* _What you have to do_:
Instruction for the data below: set down exactly the lines from the line with "Ok (edit (with_steps" to the line with "[done|]. symmetry. apply", inclusive, and no others.

* _Data section_:
(* ===== verification/StepEdits.v ===== *)
(** * Typed edits of a step (workflow-modeller/src/store/workflowStore.ts)

    [updateStepProperty] writes one member of the object a step is.  When the
    member is one the step's type declares and the value has its type, the
    result is the step with that field replaced: the panels and the canvas are
    verified against these equations. *)

From S2P Require Import Prelude JsObject Types Validate Schema ImportExport Store StoreProps StoreInv.

(** ** Objects that decode alike *)

Lemma zStepObj_ext zod o o' t :
  obj_get o "type" = Some (JStr t) → (∀ k, obj_get o k = obj_get o' k) →
  passthrough (shape_keys t) o = passthrough (shape_keys t) o' → zStepObj zod o = zStepObj zod o'.
Proof.
  intros Ht Hg Hp. unfold zStepObj, zCommon, req, opt, dflt.
  rewrite <- (Hg "type"), Ht. cbn [z_string mbind option_bind]. rewrite Hp, !Hg. done.
Qed.

Lemma zStepObj_extra zod o s :
  zStepObj zod o = Some s → step_extra s = passthrough (shape_keys (step_type s)) o.
Proof.
  intros H. pose proof (zStepObj_type _ _ _ H) as Ht. revert H. unfold zStepObj. rewrite Ht. cbn [mbind option_bind].
  intros H. apply bind_Some in H as (c & Hc & H). unfold zCommon in Hc.
  apply bind_Some in Hc as (? & _ & Hc). apply bind_Some in Hc as (? & _ & Hc). apply bind_Some in Hc as (? & _ & Hc).
  assert (step_common s = c) as Hs; [|unfold step_extra; rewrite Hs; apply (inj Some) in Hc; by rewrite <- Hc]. clear Hc Ht.
  generalize dependent (step_type s). intros type H.
  repeat match type of H with
  | (if String.eqb type ?t then _ else _) = _ => destruct (String.eqb type t)
  end; try (destruct zod; [discriminate H|]); inv_binds; done.
Qed.

Lemma passthrough_set declared key v o :
  includes declared key = true → passthrough declared (obj_set key v o) = passthrough declared o.
Proof.
  intros Hk. unfold passthrough, no_proto, obj_delete, obj_set. rewrite !filter_filter.
  destruct (obj_has o key).
  - induction o as [|[k w] o IH]; [done|]. cbn [obj_replace]. destruct (String.eqb_spec key k) as [->|]; cbn [List.filter fst].
    + by rewrite Hk, andb_false_r.
    + by rewrite IH.
  - induction o as [|[k w] o IH]; cbn [obj_insert_new List.filter fst]; [by rewrite Hk, andb_false_r|].
    destruct (key_before key k); cbn [List.filter fst]; [by rewrite Hk, andb_false_r|]. by rewrite IH.
Qed.

Lemma passthrough_put declared key v o :
  includes declared key = true → passthrough declared (put key v o) = passthrough declared o.
Proof.
  intros Hk. destruct v as [v|]; simpl; [by apply passthrough_set|].
  unfold passthrough, no_proto, obj_delete. rewrite !filter_filter.
  induction o as [|[k w] o IH]; cbn [List.filter fst]; [done|]. rewrite IH.
  destruct (String.eqb_spec key k) as [->|]; cbn [negb andb]; [|done]. by rewrite Hk, andb_false_r.
Qed.

(** ** The result of an edit *)

Lemma updateStep_typed key v s s' :
  step_schema false s = true → step_schema false s' = true →
  step_type s' = step_type s → step_extra s' = step_extra s →
  key ≠ "type" → includes (shape_keys (step_type s)) key = true →
  obj_get (step_obj s') key = v → (∀ k, k ≠ key → obj_get (step_obj s') k = obj_get (step_obj s) k) →
  updateStep key v s = Some s'.
Proof.
  intros Hs%step_roundtrip Hs'%step_roundtrip Ht He Hty Hk Hv Hg. unfold updateStep.
  simpl in Hs, Hs'. rewrite <- Hs'. pose proof (step_obj_type s) as Hso. unfold req, z_string in Hso.
  destruct (obj_get (step_obj s) "type") as [j|] eqn:Ej; [|done]. destruct j; simplify_eq.
  apply (zStepObj_ext _ _ _ (step_type s)).
  - by rewrite put_get.
  - intros k. destruct (decide (k = key)) as [->|Hne]; [by rewrite put_get_eq|]. by rewrite put_get, Hg.
  - rewrite passthrough_put by done. apply zStepObj_extra in Hs, Hs'. rewrite Ht in Hs'. congruence.
Qed.

Lemma updateStepProperty_typed id key v st (f : Step → Step) :
  (∀ s, s ∈ wd_steps (ws_definition st) → step_id s = id → updateStep key v s = Some (f s)) →
  updateStepProperty id key v st =
  Ok (edit (with_steps ((λ s, if String.eqb (step_id s) id then f s else s) <$> wd_steps (ws_definition st))
              (ws_definition st)) st).
Proof.
  intros Hf. unfold updateStepProperty.
  replace (mapM _ _) with (Some ((λ s, if String.eqb (step_id s) id then f s else s) <$> wd_steps (ws_definition st)));
    [done|]. symmetry. apply mapM_Some, Forall2_fmap_r, Forall2_same_length_lookup_2; [done|].
  intros i s s' Hs Hs'. assert (s' = s) as -> by congruence. apply list_elem_of_lookup_2 in Hs.
  destruct (String.eqb (step_id s) id) eqn:E; simpl; rewrite E; [by apply Hf, String.eqb_eq|done].
Qed.

(** ** The fields the canvas and the panels write *)

(** [{ ...step, nextStep }]; a step without the member is left alone here. *)
Definition with_next (n : StepId) (s : Step) : Step :=
  match s with
  | ServiceTaskStep c _ j d r b => ServiceTaskStep c (Some n) j d r b
  | UserTaskStep c _ j b => UserTaskStep c (Some n) j b
  | WaitStep c _ b => WaitStep c n b
  | DecisionTableStep c h _ t => DecisionTableStep c h n t
  | TransformationStep c _ t => TransformationStep c n t
  | JoinGatewayStep c _ => JoinGatewayStep c n
  | _ => s
  end.

Definition has_next (s : Step) : bool :=
  match s with
  | ServiceTaskStep _ _ _ _ _ _ | UserTaskStep _ _ _ _ | WaitStep _ _ _ | DecisionTableStep _ _ _ _
  | TransformationStep _ _ _ | JoinGatewayStep _ _ => true
  | _ => false
  end.

(** Read a member of the object of a step. *)
Ltac step_member :=
  unfold step_obj, step_extra, common_obj; cbn [step_common step_type step_type_str];
  rewrite ?obj_get_app, ?obj_get_ofield.

Ltac other_members :=
  intros k Hk; step_member; cbn [obj_get];
  rewrite ?(proj2 (String.eqb_neq k _) Hk); reflexivity.

Lemma update_nextStep n s :
  step_schema false s = true → has_next s = true →
  updateStep "nextStep" (Some (JStr n)) s = Some (with_next n s).
Proof.
  intros Hs Hn. destruct s as [c nx j d rc b|c nx j b|c m|c h nx t|c nx t|c nx b|c p j|c nx|c|t c]; try done;
    (apply updateStep_typed; [done|done|done|done|done|by vm_compute| |]).
  all: cbn [with_next]; try other_members.
  all: step_member; destruct (sc_description c); try destruct h; reflexivity.
Qed.

Lemma update_branches c m m' :
  step_schema false (DecisionStep c m) = true → no_proto_key m' = true →
  updateStep "conditionalNextSteps" (Some (record_json JStr m')) (DecisionStep c m) = Some (DecisionStep c m').
Proof.
  intros Hs Hm. apply updateStep_typed; try done; [| |other_members].
  - unfold step_schema in *. bool_hyps. apply andb_true_iff. done.
  - step_member. by destruct (sc_description c).
Qed.

Lemma update_targets c p j p' :
  step_schema false (ParallelGatewayStep c p j) = true →
  updateStep "parallelNextSteps" (Some (JArr (JStr <$> p'))) (ParallelGatewayStep c p j) = Some (ParallelGatewayStep c p' j).
Proof.
  intros Hs. apply updateStep_typed; try done; [|other_members].
  step_member. by destruct (sc_description c).
Qed.

Lemma update_table c h n t t' :
  step_schema false (DecisionTableStep c h n t) = true → table_schema false t' = true →
  updateStep "decisionTable" (Some (table_json t')) (DecisionTableStep c h n t) = Some (DecisionTableStep c h n t').
Proof.
  intros Hs Ht. apply updateStep_typed; try done; [| |other_members].
  - unfold step_schema in *. bool_hyps. rewrite !andb_true_iff. done.
  - step_member. by destruct (sc_description c), h.
Qed.

Lemma update_transformations c n t t' :
  step_schema false (TransformationStep c n t) = true → no_proto_key t' = true →
  updateStep "transformations" (Some (record_json id t')) (TransformationStep c n t) = Some (TransformationStep c n t').
Proof.
  intros Hs Ht. apply updateStep_typed; try done; [| |other_members].
  - unfold step_schema in *. bool_hyps. apply andb_true_iff. done.
  - step_member. by destruct (sc_description c).
Qed.

(** [{ ...step, boundaryEvents }] *)
Definition with_events (b : option (list BoundaryEvent)) (s : Step) : Step :=
  match s with
  | ServiceTaskStep c n j d r _ => ServiceTaskStep c n j d r b
  | UserTaskStep c n j _ => UserTaskStep c n j b
  | WaitStep c n _ => WaitStep c n b
  | _ => s
  end.

Definition has_events (s : Step) : bool :=
  match s with ServiceTaskStep _ _ _ _ _ _ | UserTaskStep _ _ _ _ | WaitStep _ _ _ => true | _ => false end.

Lemma update_events b s :
  step_schema false s = true → has_events s = true → events_schema false b = true →
  updateStep "boundaryEvents" (events_json <$> b) s = Some (with_events b s).
Proof.
  intros Hs Hh Hb.
  assert (clean (shape_keys (step_type s)) (step_extra s) = true) as Hc by (unfold step_schema in Hs; by bool_hyps).
  destruct s as [c n j d rc b0|c n j b0| | | |c n b0| | | |]; try done;
    (apply updateStep_typed; [done| |done|done|done|by vm_compute| |]); cbn [with_events]; try other_members.
  all: try (unfold step_schema in *; bool_hyps; rewrite ?andb_true_iff; done).
  all: step_member; destruct (sc_description c), b as [evs|]; try destruct n; try destruct j; try destruct d;
    try destruct rc; cbn -[events_json]; try done.
  all: apply (clean_get _ _ "boundaryEvents") in Hc; [|by vm_compute]; exact Hc.
Qed.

* _Answer box_:
  Ok (edit (with_steps ((λ s, if String.eqb (step_id s) id then f s else s) <$> wd_steps (ws_definition st))
              (ws_definition st)) st).
Proof.
  intros Hf. unfold updateStepProperty.
  replace (mapM _ _) with (Some ((λ s, if String.eqb (step_id s) id then f s else s) <$> wd_steps (ws_definition st)));
    [done|]. symmetry. apply mapM_Some, Forall2_fmap_r, Forall2_same_length_lookup_2; [done|].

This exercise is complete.